WHAT NEEDS TO BE DONE ▸ Please copy out every line of the listing below in which the word "match" appears.
§ §
(** Appending a node to a valid specification, as task admission does. *)
Lemma validateSpec_snoc s v n :
  spec_valid s → validateNode v = Ok n →
  ns_nodeId n ∉ ns_nodeId <$> ws_nodes s → ns_join n = None →
  (ws_modePolicy s = mode_solo → ns_nodeId n = "root"%string ∨ ns_kind n = tool_activity) →
  validateWorkflowSpecV1 (Spec_js_with s ((NodeSpec_js <$> ws_nodes s) ++ [v]))
    = Ok (spec_with_nodes s (ws_nodes s ++ [n])).
Proof.
  intros Hs Hn Hfresh Hjoin Hsolo. apply spec_valid_parts in Hs as Hp.
  eapply validateSpec_with; [exact Hs| | |set_solver|by apply graph_wf_snoc; [apply Hp|..]].
  - apply mapM_Ok, Forall2_app; [|by constructor]. apply mapM_Ok. by apply spec_nodes_mapM.
  - by destruct (NodeSpec_js <$> ws_nodes s).
Qed.

Lemma validateEdge_ids ids ids' v e e' :
  validateEdge ids v = Ok e → validateEdge ids' v = Ok e' → e' = e.
Proof.
  unfold validateEdge. destruct v; try done. cbn [record mbind res_bind]. intros He He'.
  inv_ok. congruence.
Qed.

(** The opposite reading: whatever relisting is accepted only changed the nodes. *)
Lemma validateSpec_with_inv v s js spec :
  validateWorkflowSpecV1 v = Ok s → js ≠ [] →
  validateWorkflowSpecV1 (Spec_js_with s js) = Ok spec →
  ∃ nodes', mapM validateNode js = Ok nodes' ∧ spec = spec_with_nodes s nodes'.
Proof.
  intros Hv Hne Hspec. apply validateSpec_parts in Hv as Hparts.
  unfold validateWorkflowSpecV1 in Hv. repeat open_step.
  match goal with H : opt_res validateSchedulingPolicy _ = Ok _ |- _ =>
    apply (opt_res_reparse _ SchedulingPolicy_js _ _ validateSchedulingPolicy_reparse ltac:(done)) in H
    as Hsched end.
  match goal with H : spec_header_rejected _ _ = false |- _ =>
    destruct (spec_header_reparse x _ js (ws_nodes s) s H Hne) as
      (o & target & Ho & Ht & _ & Ho1 & Ho2 & Ho3 & Ho4 & Ho5 & Hres); [done|by subst s|] end.
  assert (opt_res validateSchedulingPolicy (undef_prop SchedulingPolicy_js (ws_scheduling s)) =
    Ok (ws_scheduling s)) as Hsched' by (by subst s).
  clear - Hspec Hparts Ho Ht Ho1 Ho2 Ho3 Ho4 Hres Hsched'.
  rewrite Ho in Hspec. unfold validateWorkflowSpecV1 in Hspec. cbn [record mbind res_bind] in Hspec.
  rewrite Ht, Ho1, Ho2, Ho3, Ho4, Hsched', (sp_budget _ Hparts) in Hspec.
  cbn [js_arr mbind res_bind] in Hspec. inv_ok.
  match goal with H : mapM validateNode js = Ok ?l |- _ => exists l; split; [done|]; rename l into nodes' end.
  rewrite Hres. f_equal.
  match goal with H : mapM _ (Edge_js <$> _) = Ok ?l |- _ => rename H into Hes; rename l into es end.
  apply mapM_Ok in Hes. pose proof (sp_edges _ Hparts _ (λ k Hk, Hk)) as Hold. clear - Hes Hold.
  revert es Hes. induction Hold as [|e l He Hl IH]; intros es Hes; inversion Hes; subst; [done|].
  f_equal; [by eapply validateEdge_ids|by apply IH].
Qed.

Lemma validateNode_id v n : validateNode v = Ok n → JStr (ns_nodeId n) = node_field v "nodeId".
Proof.
  unfold validateNode. intros Hv. repeat open_step. split_bool. subst. cbn.
  by match goal with H : safeId _ = true |- _ => apply safeId_inv in H as (? & -> & _) end.
Qed.

Lemma get_replace (l1 l2 : jsobj) k k' a b :
  k' ≠ k → get (l1 ++ (k, a) :: l2) k' = get (l1 ++ (k, b) :: l2) k'.
Proof.
  intros Hne. induction l1 as [|[k0 v0] l1 IH]; cbn; [|by rewrite IH].
  destruct (String.eqb_spec k k'); [by subst|done].
Qed.

Lemma validateSpec_topology_get o o' s t :
  (∀ k, k ≠ "topology"%string → get o' k = get o k) →
  get o' "topology" = JStr (enum_name t) →
  validateWorkflowSpecV1 (JObj o) = Ok s → validateWorkflowSpecV1 (JObj o') = Ok (spec_with_topology s t).
Proof.
  intros Ho Ht. unfold validateWorkflowSpecV1, spec_header_rejected. cbn [record mbind res_bind].
  intros Hs. inv_ok. rewrite Ht, is_enum_name, enum_cast_name. rewrite !Ho by done. split_bool.
  repeat (match goal with H : ?b = _ |- context [?b] => rewrite H end; cbn -[opt_res mapM]).
  rewrite bool_decide_eq_false_2 by done. reflexivity.
Qed.

Definition obj_of (v : jsval) : jsobj := match v with JObj o => o | _ => [] end.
§ §
EXERCISE SOLUTION ▸
  match goal with H : opt_res validateSchedulingPolicy _ = Ok _ |- _ =>
  match goal with H : spec_header_rejected _ _ = false |- _ =>
  match goal with H : mapM validateNode js = Ok ?l |- _ => exists l; split; [done|]; rename l into nodes' end.
  match goal with H : mapM _ (Edge_js <$> _) = Ok ?l |- _ => rename H into Hes; rename l into es end.
  by match goal with H : safeId _ = true |- _ => apply safeId_inv in H as (? & -> & _) end.
  repeat (match goal with H : ?b = _ |- context [?b] => rewrite H end; cbn -[opt_res mapM]).
Definition obj_of (v : jsval) : jsobj := match v with JObj o => o | _ => [] end.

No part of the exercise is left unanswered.